§ **STUDY MATERIAL**:
(** X4. Posting one occurrence dated in month m (1..12) to a ledger of
    twelve-bucket rows succeeds and touches only the buckets of month m: a
    bucket of another month is unchanged, no opening or closing balance
    changes, and the bucket of account a and month m gains one transaction
    per posting to a and has its net change increased by the sum of those
    postings. *)
Theorem posting_effect o bm m :
  rows12 bm -> monthOfDate (date o) = Some m -> 1 <= m <= 12 ->
  exists bm',
    applyOccurrenceToBalances o bm = Ok bm'
    /\ rows12 bm'
    /\ forall a m', 1 <= m' <= 12 ->
         exists mb mb',
           bucket bm a m' = Some mb /\ bucket bm' a m' = Some mb'
           /\ (m' <> m -> mb' = mb)
           /\ openingBalance mb' = openingBalance mb
           /\ closingBalance mb' = closingBalance mb
           /\ (m' = m ->
               length (transactions mb')
               = (length (transactions mb) + length (postedTo a o))%nat
               /\ (netChange (summary mb')
                   == netChange (summary mb) + reduceSum (fun x => x) (postedTo a o))%Q).
Proof.
  intros Hbm Hmonth Hm.
  destruct (postings_effect o (monthOfDate (date o)) m (accountPostings o) Hmonth Hm bm Hbm)
    as (bm' & Hrun & Hrows & Heff).
  exists bm'. split; [exact Hrun |]. split; [exact Hrows |].
  intros a m' Hm'.
  destruct (Heff a m' Hm') as (mb & mb' & Hb & Hb' & Hsame & Hop & Hcl & Htx & Hnet).
  exists mb, mb'. split; [exact Hb |]. split; [exact Hb' |]. split; [exact Hsame |].
  split; [exact Hop |]. split; [exact Hcl |].
  intros ->. rewrite Z.eqb_refl in Htx, Hnet. unfold postedTo.
  rewrite length_map. split; [exact Htx | exact Hnet].
Qed.

Lemma posting_effect_witness :
  exists bm',
    applyOccurrenceToBalances
      (createOccurrence rev001 testCompany (mkDate 2024 2 1))
      (createInitialBalances (startingBalances pureRevenueInputs) 1) = Ok bm'
    /\ rows12 bm'.
Proof.
  destruct (posting_effect (createOccurrence rev001 testCompany (mkDate 2024 2 1))
              (createInitialBalances (startingBalances pureRevenueInputs) 1) 3)
    as (bm' & H1 & H2 & _).
  - intros a. destruct a; eexists; (split; [vm_compute; reflexivity | reflexivity]).
  - vm_compute. reflexivity.
  - lia.
  - exists bm'. split; [exact H1 | exact H2].
Defined.

(** X5. Posting an occurrence whose date text does not carry a month number
    in 1..12 at positions 5..6 throws a TypeError as soon as it has a posting:
    the bucket looked up does not exist.  This is what happens to a date with
    a five-digit year. *)
Theorem posting_invalid_month_throws o bm :
  rows12 bm -> accountPostings o <> [] ->
  match monthOfDate (date o) with
  | Some m => m < 1 \/ 12 < m
  | None => True
  end ->
  applyOccurrenceToBalances o bm
  = Err "Cannot read properties of undefined (reading 'transactions')".
Proof.
  intros Hbm Hps Hmonth. unfold applyOccurrenceToBalances.
  destruct (accountPostings o) as [| p ps]; [contradiction Hps; reflexivity |].
  cbn [forEachM]. destruct (Hbm (account p)) as (row & Hrow & Hlen). rewrite Hrow.
  replace (arrayGet row ((fun m => m - 1) <$> monthOfDate (date o))) with
    (@None MonthlyAccountBalance); [reflexivity |].
  symmetry. destruct (monthOfDate (date o)) as [m |]; [| reflexivity].
  cbn [fmap option_fmap option_map]. unfold arrayGet.
  destruct (m - 1 <? 0) eqn:E; [reflexivity |].
  apply Z.ltb_ge in E. apply lookup_ge_None. lia.
Qed.

Lemma posting_invalid_month_throws_witness :
  applyOccurrenceToBalances
    (createOccurrence rev001 testCompany (mkDate 12024 0 1))
    (createInitialBalances (startingBalances pureRevenueInputs) 1)
  = Err "Cannot read properties of undefined (reading 'transactions')".
Proof.
  apply posting_invalid_month_throws.
  - intros a. destruct a; eexists; (split; [vm_compute; reflexivity | reflexivity]).
  - vm_compute. discriminate.
  - vm_compute. left. reflexivity.
Defined.

(** ** The calendar kernel *)

Lemma yearStart_mono (a b : Z) :
  0 <= b < a -> a <= 399 ->
  365 * b + b / 4 - b / 100 + 365 <= 365 * a + a / 4 - a / 100.
Proof.
  intros H1 H2.
  assert (C : a / 100 = 0 \/ a / 100 = 1 \/ a / 100 = 2 \/ a / 100 = 3)
    by (Z.to_euclidean_division_equations; lia).
  assert (D : b / 100 = 0 \/ b / 100 = 1 \/ b / 100 = 2 \/ b / 100 = 3)
    by (Z.to_euclidean_division_equations; lia).
  destruct C as [C | [C | [C | C]]], D as [D | [D | [D | D]]];
    Z.to_euclidean_division_equations; lia.
Qed.

(** A day number split into its 400-year era, the year of the era and the
    day of that year, counted from March 1. *)
Lemma civil_parts (z : Z) :
  exists era yoe doy,
    z + 719468 = era * 146097 + (365 * yoe + yoe / 4 - yoe / 100) + doy
    /\ 0 <= 365 * yoe + yoe / 4 - yoe / 100 + doy < 146097
    /\ 0 <= yoe <= 399 /\ 0 <= doy <= 365
    /\ fst (fst (civilFromDays z)) = yoe + era * 400 + (if 306 <=? doy then 1 else 0)
    /\ 1 <= snd (fst (civilFromDays z)) <= 12
    /\ 1 <= snd (civilFromDays z) <= 31.
Proof.
  unfold civilFromDays. cbv zeta. cbn [fst snd].
  set (era := (z + 719468) / 146097).
  set (doe := z + 719468 - era * 146097).
  set (yoe := (doe - doe / 1460 + doe / 36524 - doe / 146096) / 365).
  set (doy := doe - (365 * yoe + yoe / 4 - yoe / 100)).
  assert (Hdoe : 0 <= doe < 146097) by (subst doe era; Z.to_euclidean_division_equations; lia).
  assert (Hy : 0 <= yoe <= 399 /\ 0 <= doy <= 365).
  { subst doy yoe. clearbody doe. clear era. Z.to_euclidean_division_equations. lia. }
  exists era, yoe, doy.
  split; [subst doy doe; lia |]. split; [subst doy; lia |].
  split; [apply Hy |]. split; [apply Hy |].
  destruct Hy as [_ Hy]. clearbody doy. clear Hdoe. clearbody yoe era.
  split; [| split].
  - destruct (306 <=? doy) eqn:F; [apply Z.leb_le in F | apply Z.leb_gt in F];
      destruct (_ <? 10) eqn:E; [apply Z.ltb_lt in E | apply Z.ltb_ge in E | apply Z.ltb_lt in E | apply Z.ltb_ge in E];
      match goal with |- context [(?a <=? 2)] => destruct (a <=? 2) eqn:G; [apply Z.leb_le in G | apply Z.leb_gt in G] end;
      Z.to_euclidean_division_equations; lia.
  - destruct (_ <? 10) eqn:E; [apply Z.ltb_lt in E | apply Z.ltb_ge in E];
      Z.to_euclidean_division_equations; lia.
  - Z.to_euclidean_division_equations; lia.
Qed.

Lemma civil_fields (z : Z) :
  1 <= snd (fst (civilFromDays z)) <= 12
  /\ 1 <= snd (civilFromDays z) <= 31
  /\ fst (fst (civilFromDays z)) <= fst (fst (civilFromDays (z + 1))).
Proof.
  destruct (civil_parts z) as (e1 & y1 & d1 & Hz1 & Hd1 & Hy1 & Hr1 & -> & Hm & Hd).
  destruct (civil_parts (z + 1)) as (e2 & y2 & d2 & Hz2 & Hd2 & Hy2 & Hr2 & -> & _ & _).
  split; [exact Hm |]. split; [exact Hd |].
  assert (He : e2 = e1 \/ e2 = e1 + 1) by lia.
  destruct (Z.lt_trichotomy y1 y2) as [Hlt | [Heq | Hgt]].
  - destruct (306 <=? d1), (306 <=? d2), He; lia.
  - subst y2. destruct He as [-> | ->].
    + assert (d2 = d1 + 1) by lia. subst d2.
      destruct (306 <=? d1) eqn:F1, (306 <=? d1 + 1) eqn:F2;
        rewrite ?Z.leb_le, ?Z.leb_gt in *; lia.
    + destruct (306 <=? d1), (306 <=? d2); lia.
  - pose proof (yearStart_mono y1 y2 ltac:(lia) ltac:(lia)) as Hs.
    destruct He as [-> | ->].
    + exfalso. lia.
    + destruct (306 <=? d1) eqn:F1, (306 <=? d2) eqn:F2;
        rewrite ?Z.leb_le, ?Z.leb_gt in *; try lia.
      all: exfalso; Z.to_euclidean_division_equations; lia.
Qed.

Lemma civil_year_mono (z1 z2 : Z) :
  z1 <= z2 -> fst (fst (civilFromDays z1)) <= fst (fst (civilFromDays z2)).
Proof.
  intros H. replace z2 with (z1 + Z.of_nat (Z.to_nat (z2 - z1))) by lia.
  induction (Z.to_nat (z2 - z1)) as [| n IH]; [rewrite Z.add_0_r; lia |].
  etransitivity; [exact IH |].
  replace (z1 + Z.of_nat (S n)) with (z1 + Z.of_nat n + 1) by lia.
  apply civil_fields.
Qed.

Lemma getFullYear_mono (t1 t2 : Date) :
  t1 <= t2 -> getFullYear t1 <= getFullYear t2.
Proof.
  intros H. unfold getFullYear, dayOf. apply civil_year_mono.
  apply Z.div_le_mono; [lia | exact H].
Qed.

Lemma getMonth_range (t : Date) : 0 <= getMonth t <= 11.
Proof. unfold getMonth. pose proof (civil_fields (dayOf t)). lia. Qed.

Lemma getDate_range (t : Date) : 1 <= getDate t <= 31.
Proof. unfold getDate. pose proof (civil_fields (dayOf t)). lia. Qed.

(** The month read back from a formatted date of a four-digit year. *)
Lemma monthOfDate_format (t : Date) :
  2020 <= getFullYear t <= 2030 ->
  monthOfDate (formatDateISO t) = Some (getMonth t + 1).
Proof.
  intros Hy. pose proof (getMonth_range t) as Hm.
  unfold monthOfDate, formatDateISO.
  generalize (JS.padStart2 (JS.toString (getDate t))). intros dd.
  assert (Hc : In (getFullYear t, getMonth t + 1)
                  (list_prod [2020; 2021; 2022; 2023; 2024; 2025; 2026; 2027; 2028; 2029;
                              2030]
                             [1; 2; 3; 4; 5; 6; 7; 8; 9; 10; 11; 12]))
    by (apply year_month_cases; lia).
  revert Hc. generalize (getFullYear t) (getMonth t + 1). intros y m Hc.
  cbv [list_prod map app] in Hc.
  repeat (destruct Hc as [Hc | Hc]; [injection Hc as <- <-; vm_compute; reflexivity |]).
  contradiction.
Qed.

(** ** The dates of an expansion *)

Lemma lastOfYear_in_year (year : Z) :
  2020 <= year <= 2030 -> getFullYear (mkDate year 11 31) = year.
Proof.
  intros Hy. apply validated_year_cases in Hy. cbv [In] in Hy.
  repeat (destruct Hy as [<- | Hy]; [vm_compute; reflexivity |]). contradiction.
Qed.

Lemma daysFromTo_bounds (a b d : Date) : In d (daysFromTo a b) -> a <= d <= b.
Proof.
  unfold daysFromTo. intros H. apply in_map_iff in H as (k & <- & Hk).
  apply in_seq in Hk. unfold Date in *.
  assert (Hq : Z.of_nat k <= (b - a) / 1440) by lia.
  pose proof (Z.mul_div_le (b - a) 1440 ltac:(lia)). lia.
Qed.

Lemma dailyWindow_in_year tz pattern year d :
  2020 <= year <= 2030 -> In d (dailyWindow tz pattern year) -> getFullYear d = year.
Proof.
  intros Hy. unfold dailyWindow.
  destruct (if truthyText (p_startDate pattern) then _ else _) as [startDate |];
    [| intros []].
  set (start := if getFullYear startDate <? year then mkDate year 0 1 else startDate).
  assert (Hlo : year <= getFullYear start).
  { subst start. destruct (getFullYear startDate <? year) eqn:E.
    - change (mkDate year 0 1) with (getFirstDayOfMonth year 1).
      rewrite firstOfMonth_in_year by lia. lia.
    - apply Z.ltb_ge in E. exact E. }
  destruct (getFullYear start >? year) eqn:E; [intros [] |].
  rewrite Z.gtb_ltb in E. apply Z.ltb_ge in E.
  intros H. apply daysFromTo_bounds in H as [H1 H2].
  pose proof (getFullYear_mono _ _ H1). pose proof (getFullYear_mono _ _ H2).
  rewrite lastOfYear_in_year in * by exact Hy. lia.
Qed.

Lemma expandPattern_dated tz pattern company year o :
  2020 <= year <= 2030 -> 1 <= p_startMonth pattern <= 12 ->
  In o (expandPattern tz pattern company year) ->
  exists d, o = createOccurrence pattern company d /\ getFullYear d = year.
Proof.
  intros Hy Hs. unfold expandPattern.
  destruct (String.eqb (p_frequency pattern) "daily").
  { rewrite expandDailyPattern_window. intros H.
    apply in_map_iff in H as (d & <- & Hd). exists d. split; [reflexivity |].
    apply filter_In in Hd as [Hd _]. apply (dailyWindow_in_year tz pattern); assumption. }
  destruct (String.eqb (p_frequency pattern) "monthly").
  { unfold expandMonthlyPattern, monthsFrom. intros H.
    apply in_map_iff in H as (m & <- & Hm). eexists. split; [reflexivity |].
    apply in_map_iff in Hm as (k & <- & Hk). apply in_seq in Hk.
    apply firstOfMonth_in_year; lia. }
  destruct (String.eqb (p_frequency pattern) "quarterly").
  { unfold expandQuarterlyPattern, quartersFrom, ceilDiv3. intros H.
    apply in_map_iff in H as (q & <- & Hq). eexists. split; [reflexivity |].
    apply in_map_iff in Hq as (k & <- & Hk). apply in_seq in Hk.
    apply firstOfMonth_in_year; [lia |]. Z.div_mod_to_equations. lia. }
  destruct (String.eqb (p_frequency pattern) "yearly").
  { unfold expandYearlyPattern. intros [<- | []]. eexists. split; [reflexivity |].
    apply firstOfMonth_in_year; lia. }
  intros [].
Qed.

(** X6. In a year of 2020..2030, every occurrence a pattern with start month
    in 1..12 expands to is dated in that year, whatever the frequency and the
    start date, and the month the ledger reads off its date text is the month
    of that date. *)
Theorem expansion_dates_in_year tz pattern company year o :
  2020 <= year <= 2030 -> 1 <= p_startMonth pattern <= 12 ->
  In o (expandPattern tz pattern company year) ->
  exists d,
    date o = formatDateISO d /\ getFullYear d = year
    /\ monthOfDate (date o) = Some (getMonth d + 1)
    /\ 1 <= getMonth d + 1 <= 12.
Proof.
  intros Hy Hs Ho.
  destruct (expandPattern_dated tz pattern company year o Hy Hs Ho) as (d & -> & Hd).
  exists d. rewrite createOccurrence_date.
  split; [reflexivity |]. split; [exact Hd |].
  split; [apply monthOfDate_format; lia |].
  pose proof (getMonth_range d). lia.
Qed.

Lemma expansion_dates_in_year_witness :
  exists d,
    date (createOccurrence revZeroRated testCompany (getFirstDayOfMonth 2024 6))
    = formatDateISO d
    /\ getFullYear d = 2024
    /\ monthOfDate
         (date (createOccurrence revZeroRated testCompany (getFirstDayOfMonth 2024 6)))
       = Some (getMonth d + 1)
    /\ 1 <= getMonth d + 1 <= 12.
Proof.
  apply (expansion_dates_in_year 60 revZeroRated testCompany 2024);
    [lia | cbn; lia | vm_compute; left; reflexivity].
Defined.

§ **HOW TO COMPLETE THIS TASK**:
Reproduce the listing above exactly as far as the line with "rewrite length_map. split;", that line included.

§ **SOLUTION TO THIS TASK**:
(** X4. Posting one occurrence dated in month m (1..12) to a ledger of
    twelve-bucket rows succeeds and touches only the buckets of month m: a
    bucket of another month is unchanged, no opening or closing balance
    changes, and the bucket of account a and month m gains one transaction
    per posting to a and has its net change increased by the sum of those
    postings. *)
Theorem posting_effect o bm m :
  rows12 bm -> monthOfDate (date o) = Some m -> 1 <= m <= 12 ->
  exists bm',
    applyOccurrenceToBalances o bm = Ok bm'
    /\ rows12 bm'
    /\ forall a m', 1 <= m' <= 12 ->
         exists mb mb',
           bucket bm a m' = Some mb /\ bucket bm' a m' = Some mb'
           /\ (m' <> m -> mb' = mb)
           /\ openingBalance mb' = openingBalance mb
           /\ closingBalance mb' = closingBalance mb
           /\ (m' = m ->
               length (transactions mb')
               = (length (transactions mb) + length (postedTo a o))%nat
               /\ (netChange (summary mb')
                   == netChange (summary mb) + reduceSum (fun x => x) (postedTo a o))%Q).
Proof.
  intros Hbm Hmonth Hm.
  destruct (postings_effect o (monthOfDate (date o)) m (accountPostings o) Hmonth Hm bm Hbm)
    as (bm' & Hrun & Hrows & Heff).
  exists bm'. split; [exact Hrun |]. split; [exact Hrows |].
  intros a m' Hm'.
  destruct (Heff a m' Hm') as (mb & mb' & Hb & Hb' & Hsame & Hop & Hcl & Htx & Hnet).
  exists mb, mb'. split; [exact Hb |]. split; [exact Hb' |]. split; [exact Hsame |].
  split; [exact Hop |]. split; [exact Hcl |].
  intros ->. rewrite Z.eqb_refl in Htx, Hnet. unfold postedTo.
  rewrite length_map. split; [exact Htx | exact Hnet].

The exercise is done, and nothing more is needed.